(Directions for this task):
The first line of the entries through the line bearing "0x1312; 0x88a0; 0x0220;": copy these lines exactly and return nothing else.

(Information):
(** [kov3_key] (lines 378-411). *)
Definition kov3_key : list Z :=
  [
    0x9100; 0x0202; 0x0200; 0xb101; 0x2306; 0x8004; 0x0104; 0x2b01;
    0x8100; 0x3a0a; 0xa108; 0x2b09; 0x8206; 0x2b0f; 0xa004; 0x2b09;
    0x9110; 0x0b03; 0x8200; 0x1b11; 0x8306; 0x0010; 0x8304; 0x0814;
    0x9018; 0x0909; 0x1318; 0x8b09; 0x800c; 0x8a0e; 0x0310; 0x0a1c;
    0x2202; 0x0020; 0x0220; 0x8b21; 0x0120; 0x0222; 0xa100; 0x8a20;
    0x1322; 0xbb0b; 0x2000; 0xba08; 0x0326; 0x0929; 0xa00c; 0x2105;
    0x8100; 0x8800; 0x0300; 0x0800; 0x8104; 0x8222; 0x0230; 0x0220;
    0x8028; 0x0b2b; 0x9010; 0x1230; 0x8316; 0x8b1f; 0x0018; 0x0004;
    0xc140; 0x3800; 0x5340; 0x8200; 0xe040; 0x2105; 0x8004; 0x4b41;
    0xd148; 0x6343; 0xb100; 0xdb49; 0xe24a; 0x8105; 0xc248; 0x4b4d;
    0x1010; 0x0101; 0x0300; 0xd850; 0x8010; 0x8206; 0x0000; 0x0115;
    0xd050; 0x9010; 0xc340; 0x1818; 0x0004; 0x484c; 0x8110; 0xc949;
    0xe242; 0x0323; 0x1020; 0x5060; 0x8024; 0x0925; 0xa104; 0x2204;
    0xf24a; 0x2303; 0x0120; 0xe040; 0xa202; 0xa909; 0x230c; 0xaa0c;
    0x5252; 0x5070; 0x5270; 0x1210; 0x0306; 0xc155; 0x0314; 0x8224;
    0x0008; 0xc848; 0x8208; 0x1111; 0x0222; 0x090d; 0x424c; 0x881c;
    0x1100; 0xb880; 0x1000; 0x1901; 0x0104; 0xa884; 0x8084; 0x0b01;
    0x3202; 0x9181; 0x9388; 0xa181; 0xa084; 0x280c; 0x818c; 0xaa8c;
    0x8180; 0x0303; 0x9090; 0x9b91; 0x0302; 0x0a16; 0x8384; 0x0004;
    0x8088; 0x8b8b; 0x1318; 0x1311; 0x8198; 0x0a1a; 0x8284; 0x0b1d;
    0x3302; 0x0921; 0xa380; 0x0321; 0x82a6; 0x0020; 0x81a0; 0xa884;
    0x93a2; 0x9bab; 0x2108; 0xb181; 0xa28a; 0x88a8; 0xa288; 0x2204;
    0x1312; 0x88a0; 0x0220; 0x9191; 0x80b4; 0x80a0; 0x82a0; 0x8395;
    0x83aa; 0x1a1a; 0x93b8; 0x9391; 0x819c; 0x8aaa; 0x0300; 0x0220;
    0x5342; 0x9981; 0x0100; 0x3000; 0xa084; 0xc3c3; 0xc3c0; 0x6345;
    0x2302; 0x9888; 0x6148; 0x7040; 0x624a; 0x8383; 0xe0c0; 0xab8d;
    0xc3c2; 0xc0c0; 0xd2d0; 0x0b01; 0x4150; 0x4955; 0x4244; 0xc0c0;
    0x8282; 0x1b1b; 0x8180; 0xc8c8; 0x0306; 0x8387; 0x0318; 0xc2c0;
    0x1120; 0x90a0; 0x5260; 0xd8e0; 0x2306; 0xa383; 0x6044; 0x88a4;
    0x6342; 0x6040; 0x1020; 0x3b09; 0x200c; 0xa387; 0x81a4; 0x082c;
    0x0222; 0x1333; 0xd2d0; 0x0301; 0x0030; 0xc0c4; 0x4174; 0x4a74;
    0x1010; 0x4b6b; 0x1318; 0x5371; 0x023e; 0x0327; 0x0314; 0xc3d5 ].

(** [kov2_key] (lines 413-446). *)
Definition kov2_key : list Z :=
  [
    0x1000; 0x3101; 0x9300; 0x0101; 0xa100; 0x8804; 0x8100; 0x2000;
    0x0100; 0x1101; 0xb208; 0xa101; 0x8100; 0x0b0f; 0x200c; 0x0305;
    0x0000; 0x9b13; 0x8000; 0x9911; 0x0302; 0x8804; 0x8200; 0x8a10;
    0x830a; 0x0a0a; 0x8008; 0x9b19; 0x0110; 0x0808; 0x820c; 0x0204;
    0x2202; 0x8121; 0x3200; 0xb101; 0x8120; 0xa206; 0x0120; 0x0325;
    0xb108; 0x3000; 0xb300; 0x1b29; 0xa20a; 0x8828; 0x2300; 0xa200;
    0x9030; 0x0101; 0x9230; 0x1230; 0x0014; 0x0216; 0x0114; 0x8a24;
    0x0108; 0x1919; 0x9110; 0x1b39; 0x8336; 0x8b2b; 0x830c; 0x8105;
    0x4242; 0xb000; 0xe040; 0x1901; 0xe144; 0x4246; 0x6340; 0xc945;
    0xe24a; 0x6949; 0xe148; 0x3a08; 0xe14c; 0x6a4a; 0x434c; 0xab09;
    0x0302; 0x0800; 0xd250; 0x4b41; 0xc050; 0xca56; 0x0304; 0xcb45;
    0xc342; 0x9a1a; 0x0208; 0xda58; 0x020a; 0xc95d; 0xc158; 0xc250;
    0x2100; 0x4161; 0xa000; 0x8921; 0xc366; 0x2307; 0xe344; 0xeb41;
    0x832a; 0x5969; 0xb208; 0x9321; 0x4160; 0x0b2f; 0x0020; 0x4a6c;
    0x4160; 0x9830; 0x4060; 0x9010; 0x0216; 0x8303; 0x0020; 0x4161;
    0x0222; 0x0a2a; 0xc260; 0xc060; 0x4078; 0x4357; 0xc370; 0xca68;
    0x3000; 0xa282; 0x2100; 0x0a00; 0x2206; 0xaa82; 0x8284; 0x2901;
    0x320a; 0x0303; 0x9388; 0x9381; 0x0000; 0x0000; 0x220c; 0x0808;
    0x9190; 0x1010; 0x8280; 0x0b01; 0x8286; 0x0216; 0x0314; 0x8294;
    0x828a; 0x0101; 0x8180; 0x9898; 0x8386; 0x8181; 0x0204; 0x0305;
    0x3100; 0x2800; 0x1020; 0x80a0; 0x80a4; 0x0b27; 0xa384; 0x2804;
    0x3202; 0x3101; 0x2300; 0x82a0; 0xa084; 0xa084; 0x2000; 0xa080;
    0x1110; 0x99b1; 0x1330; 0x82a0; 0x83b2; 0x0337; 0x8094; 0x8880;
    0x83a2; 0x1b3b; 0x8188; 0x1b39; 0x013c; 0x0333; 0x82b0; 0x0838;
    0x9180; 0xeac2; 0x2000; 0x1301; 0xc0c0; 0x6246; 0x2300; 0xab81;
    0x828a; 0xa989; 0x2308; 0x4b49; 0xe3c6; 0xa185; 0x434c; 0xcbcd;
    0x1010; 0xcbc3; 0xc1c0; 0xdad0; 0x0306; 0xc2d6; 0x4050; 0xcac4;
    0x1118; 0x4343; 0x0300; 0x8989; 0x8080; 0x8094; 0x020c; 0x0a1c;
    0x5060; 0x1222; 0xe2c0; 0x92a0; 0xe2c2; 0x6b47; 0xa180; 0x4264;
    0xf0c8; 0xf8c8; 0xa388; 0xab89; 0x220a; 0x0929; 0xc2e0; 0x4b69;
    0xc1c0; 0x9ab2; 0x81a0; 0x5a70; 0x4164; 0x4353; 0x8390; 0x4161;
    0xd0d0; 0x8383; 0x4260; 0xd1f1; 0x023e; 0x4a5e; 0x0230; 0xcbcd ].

(Finished exercise):
(** [kov3_key] (lines 378-411). *)
Definition kov3_key : list Z :=
  [
    0x9100; 0x0202; 0x0200; 0xb101; 0x2306; 0x8004; 0x0104; 0x2b01;
    0x8100; 0x3a0a; 0xa108; 0x2b09; 0x8206; 0x2b0f; 0xa004; 0x2b09;
    0x9110; 0x0b03; 0x8200; 0x1b11; 0x8306; 0x0010; 0x8304; 0x0814;
    0x9018; 0x0909; 0x1318; 0x8b09; 0x800c; 0x8a0e; 0x0310; 0x0a1c;
    0x2202; 0x0020; 0x0220; 0x8b21; 0x0120; 0x0222; 0xa100; 0x8a20;
    0x1322; 0xbb0b; 0x2000; 0xba08; 0x0326; 0x0929; 0xa00c; 0x2105;
    0x8100; 0x8800; 0x0300; 0x0800; 0x8104; 0x8222; 0x0230; 0x0220;
    0x8028; 0x0b2b; 0x9010; 0x1230; 0x8316; 0x8b1f; 0x0018; 0x0004;
    0xc140; 0x3800; 0x5340; 0x8200; 0xe040; 0x2105; 0x8004; 0x4b41;
    0xd148; 0x6343; 0xb100; 0xdb49; 0xe24a; 0x8105; 0xc248; 0x4b4d;
    0x1010; 0x0101; 0x0300; 0xd850; 0x8010; 0x8206; 0x0000; 0x0115;
    0xd050; 0x9010; 0xc340; 0x1818; 0x0004; 0x484c; 0x8110; 0xc949;
    0xe242; 0x0323; 0x1020; 0x5060; 0x8024; 0x0925; 0xa104; 0x2204;
    0xf24a; 0x2303; 0x0120; 0xe040; 0xa202; 0xa909; 0x230c; 0xaa0c;
    0x5252; 0x5070; 0x5270; 0x1210; 0x0306; 0xc155; 0x0314; 0x8224;
    0x0008; 0xc848; 0x8208; 0x1111; 0x0222; 0x090d; 0x424c; 0x881c;
    0x1100; 0xb880; 0x1000; 0x1901; 0x0104; 0xa884; 0x8084; 0x0b01;
    0x3202; 0x9181; 0x9388; 0xa181; 0xa084; 0x280c; 0x818c; 0xaa8c;
    0x8180; 0x0303; 0x9090; 0x9b91; 0x0302; 0x0a16; 0x8384; 0x0004;
    0x8088; 0x8b8b; 0x1318; 0x1311; 0x8198; 0x0a1a; 0x8284; 0x0b1d;
    0x3302; 0x0921; 0xa380; 0x0321; 0x82a6; 0x0020; 0x81a0; 0xa884;
    0x93a2; 0x9bab; 0x2108; 0xb181; 0xa28a; 0x88a8; 0xa288; 0x2204;
    0x1312; 0x88a0; 0x0220; 0x9191; 0x80b4; 0x80a0; 0x82a0; 0x8395;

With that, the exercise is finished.